(* ===== verification/Describers.v ===== *)
(** * Describers: the image, audio and video description tools

    api/agent_tools/image_description.py, audio_description.py and
    video_description.py.  Each takes the base64 text the handler made of an
    upload, decodes it, and asks a model for a description, which it cleans
    with [clean_text].
    - [describe_image] (lines 41-87): OCR with Tesseract
      ([extract_text_from_image], lines 24-27); when the OCR text is
      meaningful ([is_meaningful_text], lines 29-30), a few-shot chat prompt
      combining the OCR text with a Gemini vision description
      ([describe_with_google_sdk], lines 32-39); otherwise the vision
      description alone.
    - [describe_audio] (lines 21-36): one Gemini call on the decoded audio.
    - [describe_video] (lines 29-52): writes the decoded bytes to the fixed
      path ["temp_video.mp4"], asks the model, and removes the file in a
      [finally]; only the model call is inside the [try].  The directory is
      explicit state ([files]), threaded through the call.

    The libraries (PIL, Tesseract, the Gemini SDKs, the disk) are the fields
    of [externals]; an exception they raise is [Raise], a response without
    text is [None].  [describer_services] plugs the describers and the
    concrete base64 encoder of Base64.v into the handler of Agent.v.

    Theorems: every description is an output of [clean_text] or a fixed
    message; the OCR branch sends the three worked examples and then the
    combined prompt; the video describer removes its file on every path
    through the [try] but leaves it behind when the model set-up fails;
    and, through the handler, an upload the image library cannot open makes
    the whole request fail with 500 before the query is stored. *)

From Stdlib Require Import List Ascii String Bool Lia.
From Stdlib Require Strings.Byte.
From stdpp Require Import base gmap strings.
From S2P Require Import Prelude CleanText PyValue Search History Finalizer Base64 Agent.
Import ListNotations CleanText PyValue Search History Finalizer Base64 Agent.
Open Scope fg_scope.

Module Describers.

(** One message of a chat prompt: [{"role": ..., "content": ...}]. *)
Record chat_message := { role : text; content : text }.

Definition user (c : text) : chat_message := {| role := ⟪"user"⟫; content := c |}.
Definition assistant (c : text) : chat_message := {| role := ⟪"assistant"⟫; content := c |}.

(** The outcome of [with open(path, "wb") as f: f.write(data)]. *)
Inductive write_result :=
| Written
| OpenFailed (e : exc)     (** [open] raised: no file *)
| WriteFailed (written : list Byte.byte) (e : exc).
    (** [write] raised: the file exists and holds what reached it,
        [written] (a prefix of the data, possibly empty) *)

(** The directory the video describer writes in: path -> contents. *)
Definition files := text -> option (list Byte.byte).

Definition set_file (fs : files) (p : text) (v : option (list Byte.byte)) : files :=
  fun q => if decide (q = p) then v else fs q.

Record externals := {
  image_open : list Byte.byte -> res unit;                    (** [Image.open(io.BytesIO(b))] *)
  image_to_string : list Byte.byte -> res text;               (** [pytesseract.image_to_string] *)
  vision_generate : text -> list Byte.byte -> res (option text);   (** gemini-2.0-flash, [prompt, image] *)
  chat_invoke : list chat_message -> res (option text);       (** [ChatGoogleGenerativeAI.invoke] *)
  audio_generate : text -> list Byte.byte -> res (option text);    (** gemini-1.5-pro, [prompt, audio] *)
  video_prepare : list Byte.byte -> res unit;                 (** [GenerativeModel(...)], [Part.from_data] *)
  video_generate : list Byte.byte -> text -> res (option text);    (** [generate_content([part, prompt])] *)
  write_file : text -> list Byte.byte -> write_result;
  exc_str : exc -> text                                       (** [str(e)] *)
}.

Section Describe.
Variable ext : externals.

(** ** Image, image_description.py *)

(** Lines 24-27. *)
Definition extract_text_from_image (bs : list Byte.byte) : res text :=
  let! _ := image_open ext bs in
  let! t := image_to_string ext bs in
  Ok (clean_text t).

(** Lines 29-30: [bool(text.strip())]. *)
Definition is_meaningful_text (t : text) : bool := str_truthy (strip t).

Definition vision_prompt : text :=
  ⟪"Describe this image. What appliance is it, what model, and what issue might it have? Be specific and technical."⟫.

Definition could_not_visual : text := ⟪"Could not generate visual description."⟫.

(** Lines 32-39. *)
Definition describe_with_google_sdk (bs : list Byte.byte) : res text :=
  let! _ := image_open ext bs in
  let! r := vision_generate ext vision_prompt bs in
  Ok (match r with Some t => clean_text t | None => could_not_visual end).

(** Lines 54-67: the worked examples, [(ocr, desc)]. *)
Definition examples : list (text * text) :=
  [(⟪"HP Pavilion dv6000"⟫ ++ [nl] ++ ⟪"Operating System not found"⟫,
    ⟪"This is an HP Pavilion dv6000 laptop. The screen shows a BIOS error message: 'Operating System not found', which usually indicates a missing bootloader or a failed hard disk."⟫);
   (⟪"LG Washing Machine Model WM3488HW"⟫ ++ [nl] ++ ⟪"Error Code: OE"⟫,
    ⟪"This appears to be an LG WM3488HW washing machine. The OE error code points to a drainage issue, likely due to a clogged drain filter or blocked hose."⟫);
   (⟪"Canon PIXMA MG2522"⟫ ++ [nl] ++ ⟪"Paper Jam"⟫ ++ [nl] ++ ⟪"Error E03"⟫,
    ⟪"This is a Canon PIXMA MG2522 printer. It shows Error E03 and a 'Paper Jam' message, which means paper is likely stuck inside the feed mechanism or rollers."⟫)].

Definition ocr_heading : text := ⟪"OCR Text:"⟫ ++ [nl].

(** Lines 69-72. *)
Definition few_shot : list chat_message :=
  flat_map (fun ex => [user (ocr_heading ++ fst ex); assistant (snd ex)]) examples.

(** Lines 78-81. *)
Definition combined_prompt (ocr visual : text) : text :=
  ocr_heading ++ ocr ++ [nl; nl] ++ ⟪"Visual Description:"⟫ ++ [nl] ++ visual ++ [nl; nl] ++
  ⟪"Using both the OCR and visual info, describe the appliance, its model (if possible), and the issue. Be specific and technical. If uncertain, make an educated guess and explain."⟫.
(* ===== verification/Concurrency.v ===== *)
(** * Concurrency: interleaved requests on the shared history and file

    Flask serves requests on threads, so [MainAgent.post] calls
    interleave.  A request works on Firestore in four phases, through its own
    [FirestoreChatMessageHistory] object ([History.chat_history]): it
    builds the object, which reads the session (agent.py lines 101-103,
    after the describers of lines 72-97); stores the query through it
    (lines 105-106), which writes the object's whole copy back; runs the
    agent, whose history tool reads the session afresh, and the second pass
    (lines 109-133); and stores the answer through the same object (line
    136).  [thread_step] is one of these phases, each atomic.  The agent
    phase is coarser than the code: each [get_chat_history] call of the
    run reads the session anew, while the model reads it once, at the
    start of the phase.  That phase writes nothing, and the theorems below
    hold whatever answer it gives, so they do not depend on when its
    reads happen.  A request is
    a thread in [TStart] that ends in [TAnswered] or [TFailed].  Running the
    phases back to back is exactly [post] ([thread_run_post]).  [run_pool]
    interleaves any number of threads along a schedule of thread indices,
    and [run_sched] two threads along a schedule of booleans, which is the
    pool of two ([run_pool_two]).

    The video describer (video_description.py lines 29-52) writes the fixed
    path ["temp_video.mp4"], asks the model, tests that the path exists and
    removes it; as a thread ([vthread_step]) it has three phases on the
    shared directory, and [run_vsched] interleaves two calls.  Inside a
    request thread the describers run within the first phase.

    Theorems: the phases run alone are [post] and [describe_video]
    ([thread_run_post], [vthread_run_describe_video]); requests of
    different users never mix their turns, for any number of requests and
    any schedule ([interleaving_users_separate]); two requests of one user
    that both build their object before either stores its query overwrite
    each other's turns, and the first request's query and answer are lost
    although it answered 200 ([interleaving_same_user]); yet under any
    interleaving of any requests, lost updates included, every turn left
    in the store is a non-empty query or a [clean_text] output and every
    answer returned is a [clean_text] output, the invariant of [System]
    carried over to threads ([interleaving_history_cleaned], through
    [store_clean] and [thread_clean]); an answered video
    call always answers on its own upload ([run_vsched_answers]); and two
    video calls interleaved phase by phase make the second raise
    [FileNotFoundError] from its [finally] ([video_race_raises]), although
    alone it answers. *)

From Stdlib Require Import List Ascii String Bool Lia.
From Stdlib Require Strings.Byte.
From stdpp Require Import base gmap strings list.
From S2P Require Import Prelude CleanText PyValue Search History Finalizer Base64 Agent Describers System.
Import ListNotations CleanText PyValue Search History Finalizer Base64 Agent Describers.
Open Scope fg_scope.

Module Concurrency.

(** Where a request thread is.  [TLoaded]: the media are described and
    the history object built (lines 72-103); [TQueried]: the query stored
    through it (lines 105-106); [TRan]: the agent and the second pass have
    answered (lines 109-133); [TAnswered]: the answer is stored (line 136).
    [TFailed stored]: the request answered 500, after storing its query or
    not. *)
Inductive tstate :=
| TStart
| TLoaded (inp : agent_input) (h : chat_history)
| TQueried (inp : agent_input) (h : chat_history)
| TRan (final : text) (h : chat_history)
| TAnswered (answer : text)
| TFailed (stored : bool).

Definition thread_response (ts : tstate) : option response :=
  match ts with
  | TAnswered a => Some (Respond200 a)
  | TFailed _ => Some Respond500
  | _ => None
  end.

Section Threads.
Context {I : Type} `{VectorIndex I}.
Variables (svc : services) (idx : I) (json_dir : text) (fsys : file_system).

(** The agent input of lines 109-116. *)
Definition request_input (req : request) (img aud vid : text) : agent_input :=
  {| ai_user_id := request_user req;
     ai_input := if str_truthy (request_query req) then request_query req else ⟪"No Query Provided"⟫;
     ai_image := img; ai_audio := aud; ai_video := vid |}.

(** One atomic phase of [post] on the shared store: describe the media
    and build [FirestoreChatMessageHistory],
    which reads the session (lines 72-103); store the query through the
    object (lines 105-106); run the agent and the second pass against the
    store as it is now (lines 109-133); store the answer through the
    object (line 136). *)
Definition thread_step (req : request) (ts : tstate) (st : store) : tstate * store :=
  match ts with
  | TStart =>
      match describe_all svc req with
      | Raise _ => (TFailed false, st)
      | Ok (img, aud, vid) =>
          (TLoaded (request_input req img aud vid) (load_history st (request_user req)), st)
      end
  | TLoaded inp h =>
      if str_truthy (request_query req)
      then let '(h', st') := ch_add h (HumanMessage (request_query req)) st in (TQueried inp h', st')
      else (TQueried inp h, st)
  | TQueried inp h =>
      match (let! out := agent_invoke svc idx st inp in final_response svc json_dir fsys out) with
      | Ok final => (TRan final h, st)
      | Raise _ => (TFailed (str_truthy (request_query req)), st)
      end
  | TRan final h => let '(_, st') := ch_add h (AIMessage final) st in (TAnswered final, st')
  | done => (done, st)
  end.

(** Two threads on one store, moved along a schedule: [true] moves the
    first, [false] the second. *)
Fixpoint run_sched (r1 r2 : request) (sched : list bool) (t1 t2 : tstate) (st : store)
    : tstate * tstate * store :=
  match sched with
  | [] => (t1, t2, st)
  | b :: sc =>
      if b then let '(t1', st') := thread_step r1 t1 st in run_sched r1 r2 sc t1' t2 st'
      else let '(t2', st') := thread_step r2 t2 st in run_sched r1 r2 sc t1 t2' st'
  end.

(** Any number of request threads on one store: the schedule lists the
    index of the thread that moves next; an index with no thread moves
    nothing. *)
Fixpoint run_pool (reqs : list request) (sched : list nat) (ts : list tstate) (st : store)
    : list tstate * store :=
  match sched with
  | [] => (ts, st)
  | i :: sc =>
      match reqs !! i, ts !! i with
      | Some r, Some t =>
          let '(t', st') := thread_step r t st in run_pool reqs sc (<[i := t']> ts) st'
      | _, _ => run_pool reqs sc ts st
      end
  end.

End Threads.

(** The turns a thread has stored so far in its user's session. *)
Definition thread_turns (req : request) (ts : tstate) : list message :=
  match ts with
  | TStart | TLoaded _ _ => []
  | TQueried _ _ | TRan _ _ => human_turn req
  | TAnswered a => human_turn req ++ [AIMessage a]
  | TFailed stored => if stored then human_turn req else []
  end.

(** A thread alone on its session: the session holds [old] and the
    thread's turns, and the thread's history object holds the same. *)
Definition thread_sync (req : request) (old : list message) (ts : tstate) (st : store) : Prop :=
  messages st (request_user req) = old ++ thread_turns req ts /\
  match ts with
  | TLoaded _ h | TQueried _ h | TRan _ h =>
      h = {| ch_session := request_user req; ch_messages := old ++ thread_turns req ts |}
  | _ => True
  end.

(** The pool invariant: every thread keeps its session in step, and the
    sessions of users with no thread are untouched. *)
Definition pool_sync (reqs : list request) (st0 : store) (ts : list tstate) (st : store) : Prop :=
  length ts = length reqs /\
  (forall i r t, reqs !! i = Some r -> ts !! i = Some t ->
     thread_sync r (messages st0 (request_user r)) t st) /\
  (forall sid, sid ∉ request_user <$> reqs -> messages st sid = messages st0 sid).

-----

- TASK DIRECTIONS
Answer with a single number: the count of lines in the entries that hold the word "they".

- TASK SOLUTION
2